* Instructions for the task *
Search the material below for the string "remaining" and list each line that holds it.

:::::

(* ===== verification/SetupClock.v ===== *)
(** * One connection's setup clock (src/src/pool/setup_clock.rs, src/src/pool/setup_clock/)

    The clock arbitrates how the setup of a connection ends.  Two network
    timers, the aggregate and the stall, run in network phases and are paused
    in local phases, which have a deadline of their own.  A [SetupClock] is a
    shared handle: its state lives in a heap ([Clocks]) under the handle, and
    its time source is a function that every change reads once.  Wakers are
    identified by numbers. *)
From S2P Require Import Prelude Utf8 Cbor Protocol Validate PoolTypes.

Module LocalPhase.
Inductive t := Admission | Interaction | Wait.
#[global] Instance eq_dec : EqDecision t.
Proof. solve_decision. Defined.
End LocalPhase.

Module Observation.
Inductive t :=
| Alive (phase : Z) (local : option LocalPhase.t) (deadline : option Z) (acknowledged : bool)
| Terminal (record : SetupTerminal.t).
End Observation.

Module PublicationError.
Inductive t :=
| ActiveTerminal (record : SetupTerminal.t)
| PreparationExpired (record : SetupTerminal.t)
| InvalidToken | WrongState | Overflow.
#[global] Instance eq_dec : EqDecision t.
Proof. solve_decision. Defined.
End PublicationError.

Module SetupReceipt.
Record t := mk {
  connection : ConnectionId.t;
  phase : Z;
}.
End SetupReceipt.

Module ClockUpdate.
Record t (T : Type) := mk {
  value : T;
  wakes : list Z;
  retired : list Z;
}.
Arguments mk {T} _ _ _.
Arguments value {T} _.
Arguments wakes {T} _.
Arguments retired {T} _.
End ClockUpdate.

Module Timer.
Inductive t := Disabled | Inactive | Live (value : Z).

Definition deadline (self : t) : option Z := match self with Live value => Some value | _ => None end.
Definition pause (now : Z) (self : t) : t :=
  match self with Live until => Live (as_u64 (until - now)) | _ => self end.
Definition resume (now : Z) (self : t) : result t PublicationError.t :=
  match self with
  | Live remaining => try until := ok_or (checked_add_u64 now remaining) PublicationError.Overflow in Ok (Live until)
  | _ => Ok self
  end.
End Timer.

Module Slot.
Inductive t :=
| Prepared (phase : Z) (kind : LocalPhase.t) (until : Z) (expired : bool)
| Pending (phase : Z).
Definition prepared (id : Z) (self : t) : bool := match self with Prepared phase _ _ _ => phase =? id | _ => false end.
End Slot.

Module SetupState.
Record t := mk {
  connection : ConnectionId.t;
  now : Z;
  serial : Z;
  phase : Z;
  local : option LocalPhase.t;
  local_until : option Z;
  aggregate : Timer.t;
  stall : Timer.t;
  stall_ms : Z;
  slot : option Slot.t;
  acknowledged : bool;
  terminal : option SetupTerminal.t;
  driver : option Z;
  waiter : option Z;
  wakes : list Z;
  retired : list Z;
}.
#[global] Instance eta : Eta t :=
  fun r => mk (r.(connection)) (r.(now)) (r.(serial)) (r.(phase)) (r.(local)) (r.(local_until)) (r.(aggregate))
    (r.(stall)) (r.(stall_ms)) (r.(slot)) (r.(acknowledged)) (r.(terminal)) (r.(driver)) (r.(waiter)) (r.(wakes)) (r.(retired)).

Definition new (connection : ConnectionId.t) (network_until : option Z) (stall_ms : Z) : t :=
  mk connection 0 0 0 None None
    (match network_until with Some until => Timer.Live until | None => Timer.Disabled end)
    (if stall_ms =? 0 then Timer.Disabled else Timer.Inactive)
    stall_ms None true None None None [] [].
#[global] Instance inhabited : Inhabited t := populate (new (ConnectionId.mk 0 0) None 0).

(** A method that can fail: its result beside the state it leaves. *)
Abbreviation M A := (t -> result A PublicationError.t * t).

Definition issue : M Z := fun self =>
  try serial' := ok_or (checked_add_u64 self.(serial) 1) PublicationError.Overflow at self in
  (Ok serial', self <| serial := serial' |>).

Definition alive (self : t) : result unit PublicationError.t :=
  match self.(terminal) with Some record => Err (PublicationError.ActiveTerminal record) | None => Ok tt end.

Definition deadline (self : t) : option Z :=
  if is_some self.(local) then self.(local_until)
  else opt_min (Timer.deadline self.(aggregate)) (Timer.deadline self.(stall)).

Definition observation (self : t) : Observation.t :=
  match self.(terminal) with
  | Some record => Observation.Terminal record
  | None => Observation.Alive self.(phase) self.(local) (deadline self) self.(acknowledged)
  end.

Definition finish (cause : SetupCause.t) (phase : Z) (self : t) : t :=
  match self.(terminal) with
  | Some _ => self
  | None =>
      let self := self <| terminal := Some (SetupTerminal.mk self.(connection) phase cause) |> <| slot := None |> in
      let self := match self.(waiter) with
                  | Some waker => self <| waiter := None |> <| wakes := self.(wakes) ++ [waker] |>
                  | None => self end in
      match self.(driver) with
      | Some waker => self <| driver := None |> <| wakes := self.(wakes) ++ [waker] |>
      | None => self
      end
  end.

Definition due (self : t) (until : option Z) : option Z := opt_filter until (fun until => until <=? self.(now)).

(** What has run out, if anything. *)
Definition overdue (self : t) : option SetupCause.t :=
  if is_some self.(local) then
    option_map (fun _ => if bool_decide (self.(local) = Some LocalPhase.Wait)
                         then SetupCause.LocalWaitExpired else SetupCause.LocalDeadline)
      (due self self.(local_until))
  else
    match due self (Timer.deadline self.(aggregate)), due self (Timer.deadline self.(stall)) with
    | Some a, Some s => if s <? a then Some SetupCause.NetworkStall else Some SetupCause.NetworkAggregate
    | Some _, None => Some SetupCause.NetworkAggregate
    | None, Some _ => Some SetupCause.NetworkStall
    | None, None => None
    end.

Definition settle (self : t) : t :=
  if is_some self.(terminal) then self
  else
    let self := match overdue self with Some cause => finish cause self.(phase) self | None => self end in
    match self.(slot) with
    | Some (Slot.Prepared phase kind until expired) =>
        self <| slot := Some (Slot.Prepared phase kind until (expired || (until <=? self.(now)))) |>
    | _ => self
    end.

Definition notify_driver (self : t) : t :=
  match self.(driver) with Some waker => self <| wakes := self.(wakes) ++ [waker] |> | None => self end.

(** Every operation: read the source, never step back, settle what is due, act,
    and hand the notifications to the caller. *)
Definition change {T} (reading : Z) (action : t -> T * t) (self : t) : ClockUpdate.t T * t :=
  let self := self <| now := Z.max reading self.(now) |> in
  let self := settle self in
  let '(value, self) := action self in
  (ClockUpdate.mk value self.(wakes) self.(retired), self <| wakes := [] |> <| retired := [] |>).

(** ** Actions *)

Definition deadline_after (milliseconds : Z) : M Z := fun self =>
  try _ := alive self at self in
  try until := ok_or (checked_add_u64 self.(now) milliseconds) PublicationError.Overflow at self in (Ok until, self).

Definition remaining (self : t) : option Z * t :=
  (option_map (fun deadline => saturating_sub_u64 deadline self.(now)) (deadline self), self).

Definition observe (self : t) : Observation.t * t := (observation self, self).

(** The [expect] of [terminate] finds the terminal that [finish] has left. *)
Definition terminate (cause : SetupCause.t) (self : t) : SetupTerminal.t * t :=
  let self := finish cause self.(phase) self in
  (match self.(terminal) with Some record => record | None => SetupTerminal.mk self.(connection) self.(phase) cause end, self).

Definition terminate_if_alive (cause : SetupCause.t) (self : t) : result SetupTerminal.t SetupTerminal.t * t :=
  match self.(terminal) with
  | Some record => (Err record, self)
  | None => let '(record, self) := terminate cause self in (Ok record, self)
  end.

:::::

* Response to the exercise *
  | Live remaining => try until := ok_or (checked_add_u64 now remaining) PublicationError.Overflow in Ok (Live until)
Definition remaining (self : t) : option Z * t :=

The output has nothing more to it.